Thursday, March 20, 2014

REVIEW: Fight Club: The Musical


The first rule of Fight Club: The Musical — well, you probably know. “Don't make Fight Club into a musical.” As I'm sure you also know, they did. “They” being writer, director, lyricist, composer, choreographer and producer Keith Davidson. Locally, his musical adaptation recently unfolded in an open-air production in Five Points Park. And quickly folded again.

Davidson, the artistic director of NYC's Theatre in an Isododecahedron (and former director of Brooklyn's Puppet Theatre of Cruelty), remained more or less faithful to the story — or at least David Fincher's 1999 film adaptation of Chuck Palahniuk's novel. The plot? “A ticking-time-bomb insomniac and a slippery soap salesman channel primal male aggression into a shocking new form of therapy. Their concept catches on, with underground ‘fight clubs’ forming in every town, until an eccentric gets in the way and ignites an out-of-control spiral toward oblivion.” Thus spake Anonymous on IMDB. Being lazy, I copied and pasted it.

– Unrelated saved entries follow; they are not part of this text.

(* ===== verification/StoreSpec.v ===== *)
(** * What a fetch leaves behind

  The cached file is replaced by a complete download or not touched, and while a
  copy exists no network failure makes [Get] fail. *)

From S2P Require Import Prelude GoLib Os Netip Config Exporter ExporterSpec Store.

Local Open Scope Z_scope.

Section StoreSpec.
Context {K : Type} `{Env K} `{Http K} `{Digest} `{VersionCodec}.
Implicit Types (s : HTTPStore) (w : World K).

Lemma app_neq (s t : string) : t <> "" -> s <> s +:+ t.
Proof. intros Ht E. apply (f_equal String.length) in E. rewrite str_length_app in E. destruct t; [done|]. cbn in E. lia. Qed.

Lemma cache_neq_temp s : hs_cachePath s <> temp_path s.
Proof. by apply app_neq. Qed.
Lemma cache_neq_meta s : hs_cachePath s <> meta_path s.
Proof. by apply app_neq. Qed.

(** ** Frames *)

Lemma Stat_spec path w r w' :
  Stat path w = (r, w') ->
  w_files w' = w_files w /\ (r = Ok tt -> is_Some (w_files w !! path)) /\
  (fault (w_calls w) = None -> is_Some (w_files w !! path) -> r = Ok tt).
Proof.
  unfold Stat, mbind, io_bind, syscall, io_fun. destruct (fault (w_calls w)) as [e|] eqn:Hf; cbn.
  - by intros [= <- <-].
  - destruct (w_files w !! path) as [c|] eqn:Hc; intros [= <- <-]; (split; [done|]); split; eauto; try done.
Qed.

Lemma touches_Create path : touches {[path]} (Create path : IO K unit).
Proof.
  unfold Create. apply touches_bind; [apply (touches_mono ∅); [apply touches_syscall|set_solver]|].
  intros _ w r w'. unfold io_fun. intros [= <- <-] p Hp. rewrite lookup_set_file.
  destruct (decide (path = p)); [set_solver|done].
Qed.

Lemma touches_download resp path : touches {[path]} (downloadToFile resp path : IO K Z).
Proof.
  unfold downloadToFile.
  apply touches_bind; [apply (touches_mono ∅); [apply touches_syscall|set_solver]|]. intros _.
  apply touches_bind; [apply touches_Create|]. intros _.
  apply touches_bind; [apply touches_AppendFile|]. intros _.
  destruct (hr_BodyErr resp); [apply touches_err|].
  apply touches_bind; [apply (touches_mono ∅); [apply touches_syscall|set_solver]|]. intros _. apply touches_ret.
Qed.

(** A completed download is the whole body. *)
Lemma download_ok resp path w n w' :
  downloadToFile resp path w = (Ok n, w') ->
  hr_BodyErr resp = None /\ n = Z.of_nat (String.length (hr_Body resp)) /\
  w_files w' !! path = Some (hr_Body resp).
Proof.
  unfold downloadToFile. intros (u1 & w1 & _ & E)%io_bind_ok.
  apply io_bind_ok in E as (u2 & w2 & Ec & E). apply io_bind_ok in E as (u3 & w3 & Ea & E).
  assert (w_files w2 !! path = Some ""%string) as Hempty.
  { unfold Create in Ec. apply io_bind_ok in Ec as (u & w1' & _ & Ec). unfold io_fun in Ec.
    injection Ec as _ <-. by rewrite lookup_set_file, decide_True. }
  apply (AppendFile_ok _ _ _ _ _ _ Hempty) in Ea.
  destruct (hr_BodyErr resp); [done|]. apply io_bind_ok in E as (u4 & w4 & Es & E).
  apply io_ret_ok in E as [<- <-]. split_and!; [done|done|].
  unfold Sync, syscall in Es. destruct (fault _); [done|]. injection Es as _ <-. exact Ea.
Qed.

Lemma fallback_spec s e w r w' :
  fallback s e w = (r, w') ->
  w_files w' = w_files w /\
  (r = Err e \/ (r = Ok (s, hs_cachePath s, hs_current s) /\ is_Some (w_files w !! hs_cachePath s))) /\
  (fault (w_calls w) = None -> is_Some (w_files w !! hs_cachePath s) -> r = Ok (s, hs_cachePath s, hs_current s)).
Proof.
  unfold fallback. destruct (Stat (hs_cachePath s) w) as [st w1] eqn:Es.
  unfold mbind, io_bind, io_try. rewrite Es. apply Stat_spec in Es as (Hf & Hok & Hex).
  destruct st as [[]|e']; intros [= <- <-]; split_and!; auto.
  intros Hft Hs. specialize (Hex Hft Hs). done.
Qed.

(** ** The three outcomes of a fetch *)

(** Nothing but the store's own files changes. *)
Definition own_files s : gset string := {[hs_cachePath s; temp_path s; meta_path s]}.

Definition outcome (s : HTTPStore) (w : World K) (r : res error (HTTPStore * string * Version)) (w' : World K) : Prop :=
  w_files w' !! hs_cachePath s = w_files w !! hs_cachePath s /\
  ((exists e, r = Err e) \/
   (r = Ok (s, hs_cachePath s, hs_current s) /\ is_Some (w_files w' !! hs_cachePath s))).

Definition fetched (s : HTTPStore) (resp : Response) (r : res error (HTTPStore * string * Version)) (w' : World K) : Prop :=
  hr_Status resp = 200 /\ hr_BodyErr resp = None /\
  w_files w' !! hs_cachePath s = Some (hr_Body resp) /\
  exists v, r = Ok (with_current s v, hs_cachePath s, v) /\ vs_SHA256 v = sha256_hex (hr_Body resp) /\
    vs_Size v = Z.of_nat (String.length (hr_Body resp)) /\ vs_ETag v = hr_ETag resp.

Lemma fallback_outcome s e w r w' : fallback s e w = (r, w') -> outcome s w r w'.
Proof.
  intros E. apply fallback_spec in E as (Hf & Hr & _). unfold outcome. rewrite Hf. split; [done|].
  destruct Hr as [->|[-> Hs]]; eauto.
Qed.

Lemma outcome_frame s w1 w r w' :
  w_files w !! hs_cachePath s = w_files w1 !! hs_cachePath s -> outcome s w r w' -> outcome s w1 r w'.
Proof. intros Hf [Ho Hr]. split; [congruence|done]. Qed.

Lemma cleanup_fallback s e w r w' :
  (_ ← io_try (Remove (temp_path s)); fallback s e) w = (r, w') -> outcome s w r w'.
Proof.
  unfold mbind, io_bind, io_try. destruct (Remove (temp_path s) w) as [x w1] eqn:Er. intros E.
  apply fallback_outcome in E. eapply outcome_frame; [|exact E].
  apply (touches_Remove (temp_path s) w x w1 Er). pose proof (cache_neq_temp s). set_solver.
Qed.

Lemma install_spec s resp size w r w' :
  hr_Status resp = 200 -> hr_BodyErr resp = None -> size = Z.of_nat (String.length (hr_Body resp)) ->
  w_files w !! temp_path s = Some (hr_Body resp) ->
  install s resp size w = (r, w') -> outcome s w r w' \/ fetched s resp r w'.
Proof.
  intros Hst Hbe -> Htmp. unfold install.
  destruct (Rename (temp_path s) (hs_cachePath s) w) as [x w1] eqn:Er.
  rewrite (io_try_run _ _ _ _ Er). cbn [fst snd].
  pose proof (Rename_cases _ _ _ _ _ Er (not_eq_sym (cache_neq_temp s))) as Hc.
  destruct x as [[]|e].
  - unfold mbind at 1, io_bind at 1. cbn [Now]. set (v := MkVersion _ _ _ _ _).
    destruct (saveMetadata (with_current s v) (tick w1)) as [y w2] eqn:Es.
    rewrite (io_try_run _ _ _ _ Es). intros [= <- <-]. right. split_and!; auto.
    + cbn [fst snd]. rewrite (touches_WriteFile _ _ _ _ _ Es (hs_cachePath s)); [by rewrite <- Htmp|].
      pose proof (cache_neq_meta s). unfold meta_path in *. cbn. set_solver.
    + by exists v.
  - intros E. left. eapply outcome_frame; [|eapply cleanup_fallback, E]. by rewrite Hc.
Qed.

Lemma fetch_cases s w r w' :
  fetchLocked s w = (r, w') ->
  outcome s w r w' \/
  exists resp, fst (http_get (hs_url s) (vs_ETag (hs_current s)) (vs_LastModified (hs_current s)) (w_kern w)) = Ok resp /\
    fetched s resp r w'.
Proof.
  unfold fetchLocked. case_if; [intros E; left; by eapply fallback_outcome|].
  destruct (http_get _ _ _ (w_kern w)) as [x k] eqn:Eh.
  assert (GetUrl (hs_url s) (vs_ETag (hs_current s)) (vs_LastModified (hs_current s)) w
          = (x, MkWorld (w_files w) k (S (w_calls w)))) as Eg by (unfold GetUrl; by rewrite Eh).
  rewrite (io_try_run _ _ _ _ Eg). cbn [fst snd]. set (w1 := MkWorld _ k _).
  destruct x as [resp|e]; [|intros E; left; exact (outcome_frame _ w _ _ _ eq_refl (fallback_outcome _ _ w1 _ _ E))].
  destruct (Z.eqb_spec (hr_Status resp) 304) as [_|_].
  { destruct (Stat (hs_cachePath s) w1) as [st w2] eqn:Es. rewrite (io_try_run _ _ _ _ Es). cbn [fst snd].
    apply Stat_spec in Es as (Hf & Hok & _). unfold w1 in *.
    destruct st as [[]|e]; intros [= <- <-]; left; (split; [by rewrite Hf|]); [right|left; eauto].
    split; [done|]. rewrite Hf. by apply Hok. }
  destruct (Z.eqb_spec (hr_Status resp) 200) as [H200|_]; cbn [negb].
  2: { intros E. left. exact (outcome_frame _ w _ _ _ eq_refl (fallback_outcome _ _ w1 _ _ E)). }
  destruct (downloadToFile resp (temp_path s) w1) as [d w2] eqn:Ed. rewrite (io_try_run _ _ _ _ Ed). cbn [fst snd].
  assert (w_files w2 !! hs_cachePath s = w_files w !! hs_cachePath s) as Hsame.
  { apply (touches_download resp (temp_path s) w1 d w2 Ed). pose proof (cache_neq_temp s). set_solver. }
  destruct d as [size|e].
  - apply download_ok in Ed as (Hbe & Hsz & Htmp). intros E.
    destruct (install_spec s resp size w2 r w' H200 Hbe Hsz Htmp E) as [Ho|Hf].
    + left. eapply outcome_frame; [exact Hsame|exact Ho].
    + right. by exists resp.
  - intros E. left. eapply outcome_frame; [exact Hsame|]. by eapply cleanup_fallback.
Qed.

(** C35. A fetch is atomic: whatever the server sends and whatever system call
    fails, the cached file keeps its content or becomes the whole body of a
    complete 200 response, whose digest, size and ETag are then the recorded
    ones; and a path is only returned when the file exists. *)
Theorem fetch_atomic s w r w' :
  fetchLocked s w = (r, w') ->
  (w_files w' !! hs_cachePath s = w_files w !! hs_cachePath s \/
   exists resp v,
     fst (http_get (hs_url s) (vs_ETag (hs_current s)) (vs_LastModified (hs_current s)) (w_kern w)) = Ok resp /\
     hr_Status resp = 200 /\ hr_BodyErr resp = None /\
     w_files w' !! hs_cachePath s = Some (hr_Body resp) /\
     r = Ok (with_current s v, hs_cachePath s, v) /\ vs_SHA256 v = sha256_hex (hr_Body resp) /\
     vs_Size v = Z.of_nat (String.length (hr_Body resp)) /\ vs_ETag v = hr_ETag resp) /\
  (forall s' path v, r = Ok (s', path, v) ->
     path = hs_cachePath s /\ hs_current s' = v /\ is_Some (w_files w' !! path)).
Proof.
  intros E. apply fetch_cases in E as [[Hf Hr]|(resp & Hget & Hst & Hbe & Hfile & v & -> & Hv)].
  - split; [by left|]. intros s' path v ->. destruct Hr as [[e He]|[Hok Hs]]; [done|].
    injection Hok as -> -> ->. done.
  - split; [right; by exists resp, v|]. intros s' path v' [= <- <- <-]. split_and!; eauto.
Qed.

(** ** Availability *)

Lemma fallback_available s e w :
  (forall n, fault n = None) -> is_Some (w_files w !! hs_cachePath s) ->
  exists x w', fallback s e w = (Ok x, w').
Proof.
  intros Hnf Hs. destruct (fallback s e w) as [r w'] eqn:E.
  pose proof (fallback_spec _ _ _ _ _ E) as (_ & _ & Hok). rewrite Hok by auto. eauto.
Qed.

Lemma cleanup_available s e w :
  (forall n, fault n = None) -> is_Some (w_files w !! hs_cachePath s) ->
  exists x w', (_ ← io_try (Remove (temp_path s)); fallback s e) w = (Ok x, w').
Proof.
  intros Hnf Hs. destruct (Remove (temp_path s) w) as [y w1] eqn:Er.
  rewrite (io_try_run _ (fun _ => fallback s e) _ _ Er). apply fallback_available; [done|]. cbn [snd].
  rewrite (touches_Remove _ _ _ _ Er (hs_cachePath s)); [done|]. pose proof (cache_neq_temp s). set_solver.
Qed.

Lemma Stat_available path w :
  (forall n, fault n = None) -> is_Some (w_files w !! path) -> Stat path w = (Ok tt, snd (Stat path w)).
Proof.
  intros Hnf Hs. destruct (Stat path w) as [r w'] eqn:E. apply Stat_spec in E as (_ & _ & Hok). cbn.
  by rewrite Hok.
Qed.

Lemma fetch_available s w :
  (forall n, fault n = None) -> is_Some (w_files w !! hs_cachePath s) ->
  exists x w', fetchLocked s w = (Ok x, w').
Proof.
  intros Hnf Hs. unfold fetchLocked. case_if; [by apply fallback_available|].
  destruct (http_get (hs_url s) (vs_ETag (hs_current s)) (vs_LastModified (hs_current s)) (w_kern w)) as [x k] eqn:Eh.
  assert (GetUrl (hs_url s) (vs_ETag (hs_current s)) (vs_LastModified (hs_current s)) w
          = (x, MkWorld (w_files w) k (S (w_calls w)))) as Eg by (unfold GetUrl; by rewrite Eh).
  rewrite (io_try_run _ _ _ _ Eg). cbn [fst snd]. set (w1 := MkWorld _ k _).
  destruct x as [resp|e]; [|by apply fallback_available].
  case_if.
  { rewrite (io_try_run _ _ _ _ (Stat_available (hs_cachePath s) w1 Hnf Hs)). cbn [fst snd]. by eexists _, _. }
  case_if; [by apply fallback_available|].
  destruct (downloadToFile resp (temp_path s) w1) as [d w2] eqn:Ed. rewrite (io_try_run _ _ _ _ Ed). cbn [fst snd].
  assert (is_Some (w_files w2 !! hs_cachePath s)) as Hs2.
  { rewrite (touches_download resp (temp_path s) w1 d w2 Ed); [done|]. pose proof (cache_neq_temp s). set_solver. }
  destruct d as [size|e]; [|by apply cleanup_available].
  unfold install. destruct (Rename (temp_path s) (hs_cachePath s) w2) as [x w3] eqn:Er.
  rewrite (io_try_run _ _ _ _ Er). cbn [fst snd]. destruct x as [[]|e].
  - unfold mbind at 1, io_bind at 1. cbn [Now]. set (v := MkVersion _ _ _ _ _).
    destruct (saveMetadata (with_current s v) (tick w3)) as [y w4] eqn:Es.
    rewrite (io_try_run _ _ _ _ Es). by eexists _, _.
  - apply cleanup_available; [done|].
    by rewrite (Rename_cases _ _ _ _ _ Er (not_eq_sym (cache_neq_temp s))).
Qed.

Lemma is_fresh_spec s maxAge w :
  exists b w1, is_fresh s maxAge w = (Ok b, w1) /\ w_files w1 = w_files w.
Proof. unfold is_fresh. destruct (vs_FetchedAt (hs_current s)); by eexists _, _. Qed.

(** C36. While a copy exists the store never fails: with a working file system,
    [Get] returns a path at every maximum age and [ForceRefresh] too, whatever the
    network does (no connection, any status, a truncated body). *)
Theorem store_available s maxAge w :
  (forall n, fault n = None) -> is_Some (w_files w !! hs_cachePath s) ->
  (exists s' v w', Get s maxAge w = (Ok (s', hs_cachePath s, v), w')) /\
  (exists s' v w', ForceRefresh s w = (Ok (s', hs_cachePath s, v), w')).
Proof.
  intros Hnf Hs.
  assert (forall w, is_Some (w_files w !! hs_cachePath s) ->
    exists s' v w', fetchLocked s w = (Ok (s', hs_cachePath s, v), w')) as Hfetch.
  { intros w1 Hs1. destruct (fetch_available s w1 Hnf Hs1) as ([[s' p] v] & w' & E).
    exists s', v, w'. rewrite E. pose proof (fetch_cases _ _ _ _ E) as [[_ [[e He]|[Hok _]]]|(resp & _ & _ & _ & _ & v' & Hok & _)];
      [done|by injection Hok as -> -> ->|by injection Hok as -> -> ->]. }
  split; [|by apply Hfetch]. unfold Get. case_if.
  { rewrite (io_try_run _ _ _ _ (Stat_available (hs_cachePath s) w Hnf Hs)). by eexists _, _, _. }
  destruct (is_fresh_spec s maxAge w) as (b & w1 & Ef & Hf). unfold mbind at 1, io_bind at 1. rewrite Ef.
  destruct b; [|by apply Hfetch; rewrite Hf].
  rewrite <- Hf in Hs. rewrite (io_try_run _ _ _ _ (Stat_available (hs_cachePath s) w1 Hnf Hs)). by eexists _, _, _.
Qed.

Lemma fetch_path s w st path v w' : fetchLocked s w = (Ok (st, path, v), w') -> path = hs_cachePath s.
Proof.
  intros E. apply fetch_cases in E as [[_ [[e He]|[Hok _]]]|(resp & _ & _ & _ & _ & v' & Hok & _)];
    [done|by injection Hok|by injection Hok].
Qed.

(** The path the store answers with is its own. *)
Lemma Get_path s maxAge w st path v w' : Get s maxAge w = (Ok (st, path, v), w') -> path = hs_cachePath s.
Proof.
  unfold Get. case_if.
  { destruct (Stat (hs_cachePath s) w) as [x w1] eqn:E. rewrite (io_try_run _ _ _ _ E). cbn [fst snd].
    destruct x; [|done]. by intros [= _ <- _ _]. }
  destruct (is_fresh_spec s maxAge w) as (b & w1 & Ef & _). unfold mbind at 1, io_bind at 1. rewrite Ef.
  destruct b; [|apply fetch_path].
  destruct (Stat (hs_cachePath s) w1) as [x w2] eqn:E. rewrite (io_try_run _ _ _ _ E). cbn [fst snd].
  destruct x; [by intros [= _ <- _ _]|apply fetch_path].
Qed.

(** A sidecar whose digest has fewer than 16 characters (one written by hand,
    or for the zero version) makes the constructor panic: its log line slices the
    first 16 bytes. *)
Theorem metadata_short_digest url cachePath timeout w data v :
  url <> ""%string -> cachePath <> ""%string -> fault (w_calls w) = None ->
  w_files w !! (cachePath +:+ ".meta.json") = Some data -> unmarshal_version data = Some v ->
  (String.length (vs_SHA256 v) < 16)%nat ->
  fst (NewHTTPStore url cachePath timeout w) = None.
Proof.
  intros Hu Hc Hf Hfile Hdec Hlen. unfold NewHTTPStore.
  apply String.eqb_neq in Hu, Hc. rewrite Hu, Hc. unfold loadMetadata, meta_path. cbn [hs_cachePath].
  rewrite ReadFile_nofault, Hfile, Hdec by done. apply Nat.ltb_lt in Hlen. by rewrite Hlen.
Qed.
End StoreSpec.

The film's storyline survived, though hardly recognizable, as portrayed by the anorexic, singing, dancing cast in choreography blatantly ripped off from Jerome Robbins bits in West Side Story. (I guess Davidson's lazy, too.)  Happy routines for an acid-burn story. The effect is jarring, like hearing Steve Martin playing the Death March on the banjo. The problem is tonal, as the song titles alone prove:

Support Group Fever
Ikea. I Just Built Some Crap from Ikea.
I’m a Beautiful Snowflake!
Operation Disco Mayhem
There’s No Business Like Soap Business
Who is Tyler Durden?
It's a Guy Thing!

Perhaps there was a satiric intent? I can only speculate, as the play was cut short. During the scene where the Robert Paulsen character (portrayed by the man-jugged Meatloaf in the original film) was crushed by a dislodged spherical sculpture, a demolition charge, in fact, detonated at the base of Rob Lorenson's "Sarasota Deco" sculpture, sending the giant steel donut hurtling into the assembled theatergoers. The crowd successfully ducked, with the exception of Charlize Theron (a visiting friend of the director) who, inexplicably, ran directly in front of the slowly rolling, metal wheel and didn't get out of the way until it ran over her, deflating two lip implants. At this point, an actual fight broke out in the park, resulting in the loss of two of my back molars and much destruction of homeless property. Sarasota police officers detained Davidson (who was now screaming "I am Tyler Durden! Project Mayhem begins!"). Based on a tip called in by Steve Martin, the bomb squad successfully removed demolition charges implanted in surrounding highrises. Which reminds me of the second rule of Fight Club: The Musical ...

Don't make Fight Club into a musical.